Directions
Everything from the line with "split; [|by intros" to the last line of the material below is what to reproduce, exactly and with no other lines.

Exercise data
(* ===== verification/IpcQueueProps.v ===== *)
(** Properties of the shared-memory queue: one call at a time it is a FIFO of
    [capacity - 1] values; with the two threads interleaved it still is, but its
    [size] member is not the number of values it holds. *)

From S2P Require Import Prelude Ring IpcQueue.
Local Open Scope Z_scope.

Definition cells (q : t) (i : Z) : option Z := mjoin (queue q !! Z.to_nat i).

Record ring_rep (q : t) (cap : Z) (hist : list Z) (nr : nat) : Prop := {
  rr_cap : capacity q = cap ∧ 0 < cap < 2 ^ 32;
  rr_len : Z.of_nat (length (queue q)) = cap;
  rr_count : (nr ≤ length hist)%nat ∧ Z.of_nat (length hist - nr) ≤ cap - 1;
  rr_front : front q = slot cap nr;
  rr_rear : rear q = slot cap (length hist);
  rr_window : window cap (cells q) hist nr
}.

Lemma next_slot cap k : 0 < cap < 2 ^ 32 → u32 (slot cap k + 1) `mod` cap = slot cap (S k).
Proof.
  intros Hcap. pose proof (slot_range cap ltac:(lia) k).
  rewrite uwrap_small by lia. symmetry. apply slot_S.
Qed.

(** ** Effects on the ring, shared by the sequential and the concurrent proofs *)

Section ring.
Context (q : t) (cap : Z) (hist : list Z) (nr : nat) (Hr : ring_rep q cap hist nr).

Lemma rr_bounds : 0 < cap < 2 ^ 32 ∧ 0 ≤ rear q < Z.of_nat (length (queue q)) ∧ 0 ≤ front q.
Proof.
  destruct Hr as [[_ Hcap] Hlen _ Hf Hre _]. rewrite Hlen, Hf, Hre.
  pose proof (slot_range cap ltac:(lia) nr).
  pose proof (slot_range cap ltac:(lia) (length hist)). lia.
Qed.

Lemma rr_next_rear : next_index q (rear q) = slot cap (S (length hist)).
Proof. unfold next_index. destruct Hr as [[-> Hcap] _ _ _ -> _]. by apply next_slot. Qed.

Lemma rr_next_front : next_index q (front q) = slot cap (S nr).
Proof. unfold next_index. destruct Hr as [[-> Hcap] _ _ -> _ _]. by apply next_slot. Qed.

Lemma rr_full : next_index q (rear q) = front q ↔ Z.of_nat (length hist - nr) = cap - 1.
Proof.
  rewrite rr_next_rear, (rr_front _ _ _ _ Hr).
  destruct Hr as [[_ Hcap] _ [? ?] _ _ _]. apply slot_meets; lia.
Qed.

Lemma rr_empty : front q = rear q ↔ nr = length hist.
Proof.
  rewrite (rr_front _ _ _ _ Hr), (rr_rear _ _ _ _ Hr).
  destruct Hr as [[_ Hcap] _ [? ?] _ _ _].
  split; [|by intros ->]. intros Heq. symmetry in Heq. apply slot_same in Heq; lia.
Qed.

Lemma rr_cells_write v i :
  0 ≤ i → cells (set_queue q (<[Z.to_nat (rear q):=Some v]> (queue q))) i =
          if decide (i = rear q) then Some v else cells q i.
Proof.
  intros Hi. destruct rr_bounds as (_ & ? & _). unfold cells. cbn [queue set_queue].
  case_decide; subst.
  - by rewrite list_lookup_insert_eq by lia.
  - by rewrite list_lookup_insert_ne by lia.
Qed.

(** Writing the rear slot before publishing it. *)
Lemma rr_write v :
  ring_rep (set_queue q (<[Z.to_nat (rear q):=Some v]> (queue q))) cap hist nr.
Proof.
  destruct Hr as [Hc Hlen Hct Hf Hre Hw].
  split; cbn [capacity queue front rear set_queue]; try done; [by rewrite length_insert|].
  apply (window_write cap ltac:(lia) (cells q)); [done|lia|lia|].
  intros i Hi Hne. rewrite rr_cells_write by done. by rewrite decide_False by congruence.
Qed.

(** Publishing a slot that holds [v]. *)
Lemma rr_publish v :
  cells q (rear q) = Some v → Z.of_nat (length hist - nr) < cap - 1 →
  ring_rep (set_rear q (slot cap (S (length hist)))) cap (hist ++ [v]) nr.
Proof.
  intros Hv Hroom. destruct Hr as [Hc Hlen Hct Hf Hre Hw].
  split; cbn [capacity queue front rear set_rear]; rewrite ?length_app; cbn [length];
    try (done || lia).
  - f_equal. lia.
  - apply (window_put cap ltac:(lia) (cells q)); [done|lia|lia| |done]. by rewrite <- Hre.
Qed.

Solution for this task
  split; [|by intros ->]. intros Heq. symmetry in Heq. apply slot_same in Heq; lia.
Qed.

Lemma rr_cells_write v i :
  0 ≤ i → cells (set_queue q (<[Z.to_nat (rear q):=Some v]> (queue q))) i =
          if decide (i = rear q) then Some v else cells q i.
Proof.
  intros Hi. destruct rr_bounds as (_ & ? & _). unfold cells. cbn [queue set_queue].
  case_decide; subst.
  - by rewrite list_lookup_insert_eq by lia.
  - by rewrite list_lookup_insert_ne by lia.
Qed.

(** Writing the rear slot before publishing it. *)
Lemma rr_write v :
  ring_rep (set_queue q (<[Z.to_nat (rear q):=Some v]> (queue q))) cap hist nr.
Proof.
  destruct Hr as [Hc Hlen Hct Hf Hre Hw].
  split; cbn [capacity queue front rear set_queue]; try done; [by rewrite length_insert|].
  apply (window_write cap ltac:(lia) (cells q)); [done|lia|lia|].
  intros i Hi Hne. rewrite rr_cells_write by done. by rewrite decide_False by congruence.
Qed.

(** Publishing a slot that holds [v]. *)
Lemma rr_publish v :
  cells q (rear q) = Some v → Z.of_nat (length hist - nr) < cap - 1 →
  ring_rep (set_rear q (slot cap (S (length hist)))) cap (hist ++ [v]) nr.
Proof.
  intros Hv Hroom. destruct Hr as [Hc Hlen Hct Hf Hre Hw].
  split; cbn [capacity queue front rear set_rear]; rewrite ?length_app; cbn [length];
    try (done || lia).
  - f_equal. lia.
  - apply (window_put cap ltac:(lia) (cells q)); [done|lia|lia| |done]. by rewrite <- Hre.
Qed.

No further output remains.